Италия — колыбель фашизма (Устрялов) - страница 98

Эта философия нации, в которой Маршак не без основания усматривает отголосок старых реакционных (де Мэстр) и консервативных (Трейчке) теорий, позволяла фашизму освятить идеей авторитета партийную и личную диктатуру, которой организационные формы во многом явно заимствованы у русских коммунистов. В этой причудливой смеси старого с новым – специфический аромат итальянского фашизма, его индивидуальная «энтелехия».

Партийная диктатура связывается с «руководством» массами, с идеологическим «охватом» масс. Партия, сохраняя свято свою иерархическую структуру, призывается неустанно поддерживать живое общение с широкими народными слоями. Еще Маккиавелли учил, что принуждение нужно всегда уметь соединять с убеждением, что убеждение должно предшествовать принуждению. Разумное правительство всегда «демотично», всегда живет жизнью народа. «Править страшно трудно, – констатирует дуче в 1924. – Тот, кто правит, должен ясно знать все нужды страны.
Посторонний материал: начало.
(** What the handlers use and server.ts does not define: the state of the
    world outside the agent that payload processing acts on; the identifier
    [eventId], free in [handleEvent]; and the methods [verifySignature] and
    [processPayload] of [this]. *)
Variable W : Type.
Variable eventId : string.
Variable verifySignature : string -> option string -> bool.
Variable processPayload : json -> W -> completion unit * W.

Record State : Type := mkState {
  db : Db;
  console : list string;
  world : W
}.

Definition M (A : Type) : Type := State -> completion A * State.

Definition ret {A} (a : A) : M A := fun s => (Normal a, s).

Definition throw {A} (e : exn) : M A := fun s => (Throw e, s).

Definition bind {A B} (m : M A) (k : A -> M B) : M B :=
  fun s =>
    match m s with
    | (Normal a, s') => k a s'
    | (Throw e, s') => (Throw e, s')
    end.

Notation "'let!' x ':=' m 'in' k" := (bind m (fun x => k))
  (at level 10, x name, m at level 100, k at level 200).
Notation "'do!' m 'in' k" := (bind m (fun _ => k))
  (at level 10, m at level 100, k at level 200).

Definition set_events (rows : list Event) (s : State) : State :=
  mkState (mkDb (Some rows) (idx_events_timestamp (db s)))
          (console s) (world s).

Definition set_world (w : W) (s : State) : State :=
  mkState (db s) (console s) w.

(** [console.log] *)
Definition console_log (line : string) : M unit :=
  fun s => (Normal tt, mkState (db s) (console s ++ [line]) (world s)).
(* ===== verification/Extern.v ===== *)
(** * The third-party crates the buffers rely on

    The source reads and writes bytes through the [bytes] crate ([Buf], [BufMut])
    and takes ids apart with the [uuid] crate. Their code is not part of the
    repository: here they are classes of operations, and what their
    documentation says of each operation is a law. The components that use them
    are defined for any instance; their theorems assume the laws; [Bytes_ref]
    and [UuidCrate_ref] are concrete instances, for evaluation. *)

From S2P Require Import Prelude Values.

(** [BufMut] on a [Vec<u8>] ([put_*]) and [Buf] on a [&[u8]] ([get_*],
    [advance]): [None] is a panic. A float is its bit pattern. *)
Class Bytes := {
  put_slice : list byte → list byte → list byte;
  put_u8 : list byte → Z → list byte;
  put_i8 : list byte → Z → list byte;
  put_u16_le : list byte → Z → list byte;
  put_u32_le : list byte → Z → list byte;
  put_u64_le : list byte → Z → list byte;
  put_i16_le : list byte → Z → list byte;
  put_i32_le : list byte → Z → list byte;
  put_i64_le : list byte → Z → list byte;
  put_f32_le : list byte → Z → list byte;
  put_f64_le : list byte → Z → list byte;
  advance : list byte → nat → option (list byte);
  get_u8 : list byte → option (Z * list byte);
  get_i8 : list byte → option (Z * list byte);
  get_u16_le : list byte → option (Z * list byte);
  get_u32_le : list byte → option (Z * list byte);
  get_u64_le : list byte → option (Z * list byte);
  get_i16_le : list byte → option (Z * list byte);
  get_i32_le : list byte → option (Z * list byte);
  get_i64_le : list byte → option (Z * list byte);
  get_f32_le : list byte → option (Z * list byte);
  get_f64_le : list byte → option (Z * list byte);
}.

(** A [get_*] method: reads [n] bytes and advances past them, or panics when
    fewer remain. *)
Definition get_spec (n : nat) (decode : Z → Z) (bs : list byte) : option (Z * list byte) :=
  if (length bs <? n)%nat then None else Some (decode (le_Z (take n bs)), drop n bs).

Class BytesLaws `{Bytes} : Prop := {
  put_slice_spec b s : put_slice b s = b ++ s;
  put_u8_spec b v : put_u8 b v = b ++ le_bytes 1 v;
  put_i8_spec b v : put_i8 b v = b ++ le_bytes 1 v;
  put_u16_le_spec b v : put_u16_le b v = b ++ le_bytes 2 v;
  put_u32_le_spec b v : put_u32_le b v = b ++ le_bytes 4 v;
  put_u64_le_spec b v : put_u64_le b v = b ++ le_bytes 8 v;
  put_i16_le_spec b v : put_i16_le b v = b ++ le_bytes 2 v;
  put_i32_le_spec b v : put_i32_le b v = b ++ le_bytes 4 v;
  put_i64_le_spec b v : put_i64_le b v = b ++ le_bytes 8 v;
  put_f32_le_spec b v : put_f32_le b v = b ++ le_bytes 4 v;
  put_f64_le_spec b v : put_f64_le b v = b ++ le_bytes 8 v;
  advance_spec b n : advance b n = if (length b <? n)%nat then None else Some (drop n b);
  get_u8_spec b : get_u8 b = get_spec 1 id b;
  get_i8_spec b : get_i8 b = get_spec 1 (to_signed 8) b;
  get_u16_le_spec b : get_u16_le b = get_spec 2 id b;
  get_u32_le_spec b : get_u32_le b = get_spec 4 id b;
  get_u64_le_spec b : get_u64_le b = get_spec 8 id b;
  get_i16_le_spec b : get_i16_le b = get_spec 2 (to_signed 16) b;
  get_i32_le_spec b : get_i32_le b = get_spec 4 (to_signed 32) b;
  get_i64_le_spec b : get_i64_le b = get_spec 8 (to_signed 64) b;
  get_f32_le_spec b : get_f32_le b = get_spec 4 id b;
  get_f64_le_spec b : get_f64_le b = get_spec 8 id b;
}.

(** [Uuid::as_bytes], [Uuid::from_slice] ([None]: not 16 bytes) and
    [Uuid::parse_str] ([None]: not the text of an id), of which nothing is
    assumed. *)
Class UuidCrate := {
  as_bytes : Uuid → list byte;
  from_slice : list byte → option Uuid;
  parse_str : string → option Uuid;
}.

Class UuidLaws `{UuidCrate} : Prop := {
  length_as_bytes u : length (as_bytes u) = 16%nat;
  from_as_bytes u : wf_uuid u = true → from_slice (as_bytes u) = Some u;
  from_slice_spec bs : length bs = 16%nat → ∃ u, from_slice bs = Some u ∧ wf_uuid u = true;
}.

(** ** Reference instances *)
#[export] Instance Bytes_ref : Bytes := {|
  put_slice b s := b ++ s;
  put_u8 b v := b ++ le_bytes 1 v;
  put_i8 b v := b ++ le_bytes 1 v;
  put_u16_le b v := b ++ le_bytes 2 v;
  put_u32_le b v := b ++ le_bytes 4 v;
  put_u64_le b v := b ++ le_bytes 8 v;
  put_i16_le b v := b ++ le_bytes 2 v;
  put_i32_le b v := b ++ le_bytes 4 v;
  put_i64_le b v := b ++ le_bytes 8 v;
  put_f32_le b v := b ++ le_bytes 4 v;
  put_f64_le b v := b ++ le_bytes 8 v;
  advance b n := if (length b <? n)%nat then None else Some (drop n b);
  get_u8 := get_spec 1 id;
  get_i8 := get_spec 1 (to_signed 8);
  get_u16_le := get_spec 2 id;
  get_u32_le := get_spec 4 id;
  get_u64_le := get_spec 8 id;
  get_i16_le := get_spec 2 (to_signed 16);
  get_i32_le := get_spec 4 (to_signed 32);
  get_i64_le := get_spec 8 (to_signed 64);
  get_f32_le := get_spec 4 id;
  get_f64_le := get_spec 8 id;
|}.

(** The hexadecimal digits of an id's text, its hyphens left out. *)
Fixpoint hex_value (acc : Z) (digits : nat) (s : string) : option Z :=
  match s, digits with
  | String.EmptyString, O => Some acc
  | String.EmptyString, _ => None
  | String.String a s, _ =>
      let n := Z.of_nat (Ascii.nat_of_ascii a) in
      if n =? 45 then hex_value acc digits s
      else match digits with
           | O => None
           | S digits =>
               if (48 <=? n) && (n <=? 57) then hex_value (16 * acc + (n - 48)) digits s
               else if (97 <=? n) && (n <=? 102) then hex_value (16 * acc + (n - 87)) digits s
               else if (65 <=? n) && (n <=? 70) then hex_value (16 * acc + (n - 55)) digits s
               else None
           end
  end.

(** Big-endian, the first byte the most significant. *)
#[export] Instance UuidCrate_ref : UuidCrate := {|
  as_bytes u := rev (le_bytes 16 u);
  from_slice bs := if (length bs =? 16)%nat then Some (le_Z (rev bs)) else None;
  parse_str := hex_value 0 32;
|}.

#[export] Instance BytesLaws_ref : BytesLaws.
Proof. by constructor. Qed.

#[export] Instance UuidLaws_ref : UuidLaws.
Proof.
  constructor; cbn [as_bytes from_slice UuidCrate_ref].
  - intros u. by rewrite length_rev, length_le_bytes.
  - intros u Hu. rewrite length_rev, length_le_bytes, rev_involutive. cbn [Nat.eqb].
    f_equal. apply le_Z_bytes_small. change (256 ^ Z.of_nat 16) with (2 ^ 128).
    unfold wf_uuid, in_u in Hu. split_wf. lia.
  - intros bs Hbs. rewrite Hbs. cbn [Nat.eqb]. eexists; split; [done|].
    pose proof (le_Z_range (rev bs)) as Hr. rewrite length_rev, Hbs in Hr.
    unfold wf_uuid, in_u. change (256 ^ Z.of_nat 16) with (2 ^ 128) in Hr.
    apply andb_true_iff. split; [apply Z.leb_le|apply Z.ltb_lt]; lia.
Qed.
Lemma deserialize_terminates_witness :
  deserialize (bytes_of [0; 0; 0; 0; TYPE_OPTION; 1; TYPE_OPTION]) ≠ Err OutOfFuel.
Proof. apply (deserialize_terminates). Defined.
Lemma sim_array : sim any (walk_array usize_max wn) (read_array rv).
Proof.
  unfold walk_array, read_array, get_array.
  apply sim_assoc. eapply sim_bind; [apply sim_u8|]. intros ty ? <-.
  apply sim_assoc. eapply sim_bind; [apply sim_u32|]. intros n z ->. apply sim_ret_bind.
  generalize (Z.to_nat z) as count. clear z. intros count.
  destruct (primitive_size ty) as [size|] eqn:Hp.
  - unfold primitive_size in Hp.
    repeat match type of Hp with (if ?b then _ else _) = _ =>
      let H := fresh in destruct b eqn:H; [simplify_eq; apply bool_decide_eq_true in H|] end;
      [..|done];
      match goal with H : ty ∈ _ |- _ => repeat case_list_in H end; subst ty.
    + refine (sim_primitive_array 1 count get_boolean Value.ArrayBoolean _). apply sim_boolean.
    + refine (sim_primitive_array 1 count r_u8 Value.ArrayU8 _). skip_get 1%nat (@id Z) get_u8_spec.
    + refine (sim_primitive_array 1 count r_i8 Value.ArrayI8 _). skip_get 1%nat (to_signed 8) get_i8_spec.
    + refine (sim_primitive_array 2 count r_u16 Value.ArrayU16 _). skip_get 2%nat (@id Z) get_u16_le_spec.
    + refine (sim_primitive_array 2 count r_i16 Value.ArrayI16 _). skip_get 2%nat (to_signed 16) get_i16_le_spec.
    + refine (sim_primitive_array 4 count r_u32 Value.ArrayU32 _). skip_get 4%nat (@id Z) get_u32_le_spec.
    + refine (sim_primitive_array 4 count r_i32 Value.ArrayI32 _). skip_get 4%nat (to_signed 32) get_i32_le_spec.
    + refine (sim_primitive_array 4 count r_f32 Value.ArrayF32 _). skip_get 4%nat (@id Z) get_f32_le_spec.
    + refine (sim_primitive_array 8 count r_u64 Value.ArrayU64 _). skip_get 8%nat (@id Z) get_u64_le_spec.
    + refine (sim_primitive_array 8 count r_i64 Value.ArrayI64 _). skip_get 8%nat (to_signed 64) get_i64_le_spec.
    + refine (sim_primitive_array 8 count r_f64 Value.ArrayF64 _). skip_get 8%nat (@id Z) get_f64_le_spec.
  - apply primitive_size_None in Hp as [Hnp Hne].
    destruct (Z.eqb_spec ty TYPE_STRING) as [->|?].
    { apply sim_ret_bind. refine (sim_map any any _ (se_repeat count get_string) Value.ArrayString _ _); [|done].
      apply sim_loop, sim_string. }
    destruct (Z.eqb_spec ty TYPE_STRUCTURE) as [->|?].
    { apply sim_ret_bind. eapply sim_bind; [apply sim_id|]. intros ? bs Hbs. simpl in Hbs.
      apply sim_late_uuid; [done|]. apply sim_loop, sim_fields. }
    destruct (Z.eqb_spec ty TYPE_ENUMERATION) as [->|?].
    { apply sim_ret_bind. eapply sim_bind; [apply sim_id|]. intros ? bs Hbs. simpl in Hbs.
      apply sim_late_uuid; [done|]. apply sim_loop, sim_element_enumeration. }
    destruct (Z.eqb_spec ty TYPE_VALUE) as [->|?].
    2: { decompose_Forall_hyps. rewrite Hnp. by eqb_neqs. }
    apply sim_ret_bind. refine (sim_map any any _ (se_repeat count rv) Value.ArrayValue _ _); [|done].
    apply sim_loop, Hn.
Qed.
Тот, кто правит, чувствует в своем сердце биение народного сердца». И фашисты, вслед за русскими коммунистами, любят называть себя «реальными демократами», в отличие от формальных демократов классического европейского типа. «Мы носители новой политической системы, нового типа цивилизации – объявляет Муссолини осенью 1926, после «корпоративных» реформ. – Там не может быть тирании, где существует целый миллион записавшихся в фашистскую партию, три миллиона записавшихся в экономические организации, 20 миллионов человек, повинующихся директивам правительства. Если был когда-либо в истории демократический режим, то именно наш фашистский строй и есть истинная демократия. Но, конечно, он – не та позорная демократия, которая вечно тряслась от страха, и особенно тогда, когда надо было проявить хоть чуточку мужества».

И еще ярче – в знаменитой речи 26 мая 1927-го: «Ныне мы возвещаем миру создание могущественного унитарного итальянского государства от Альп до Сицилии, – и это государство осуществляется в форме демократии резко выраженной, организованной, авторитарной, демократии, в которой народ чувствует себя хозяином»…

Под флагом этих бодрых и гордых слов диктатора об истинной демократии фашистский режим кончал с остатками либеральных порядков. Знаменитый «каталог индивидуальных свобод», над которым столь прилежно потрудился XIX век, перечеркивался сверху до низу. Спокойствие покупалось ценою нажима на «права личности». Свобода собраний и союзов подверглась решительному ущемлению. В частности, акт о запрещении тайных обществ разгромил итальянское масонство, к вящему удовольствию Ватикана. Свободу слова, устного и печатного, тоже окутали сумерки. Правда, в первые дни после переворота Муссолини несколько обнадеживал своих бывших коллег по ремеслу. «Как только, – говорил он им, – будут изжиты исключительные условия, я не премину блюсти свободу печати, поскольку печать окажется достойной свободы». Однако это время так и не наступило. Напротив, чем дальше, тем отношение к прессе становилось все круче, политический мороз крепчал. С личной неприкосновенностью дело обстояло столь же скромно: она оказалась отданной всецело на усмотрение фашистских властей, а то и буйствующей чернорубашечной вольницы. Когда законодательная власть пала ниц перед исполнительной, превратившейся поистине в правительственную, – сами собой испарились реальные гарантии неотчуждаемых личных прав. Италия – не Англия: ущемления свободы и унижения парламента не породили в народе органического протеста; Гемпденов в Италии XX века не нашлось.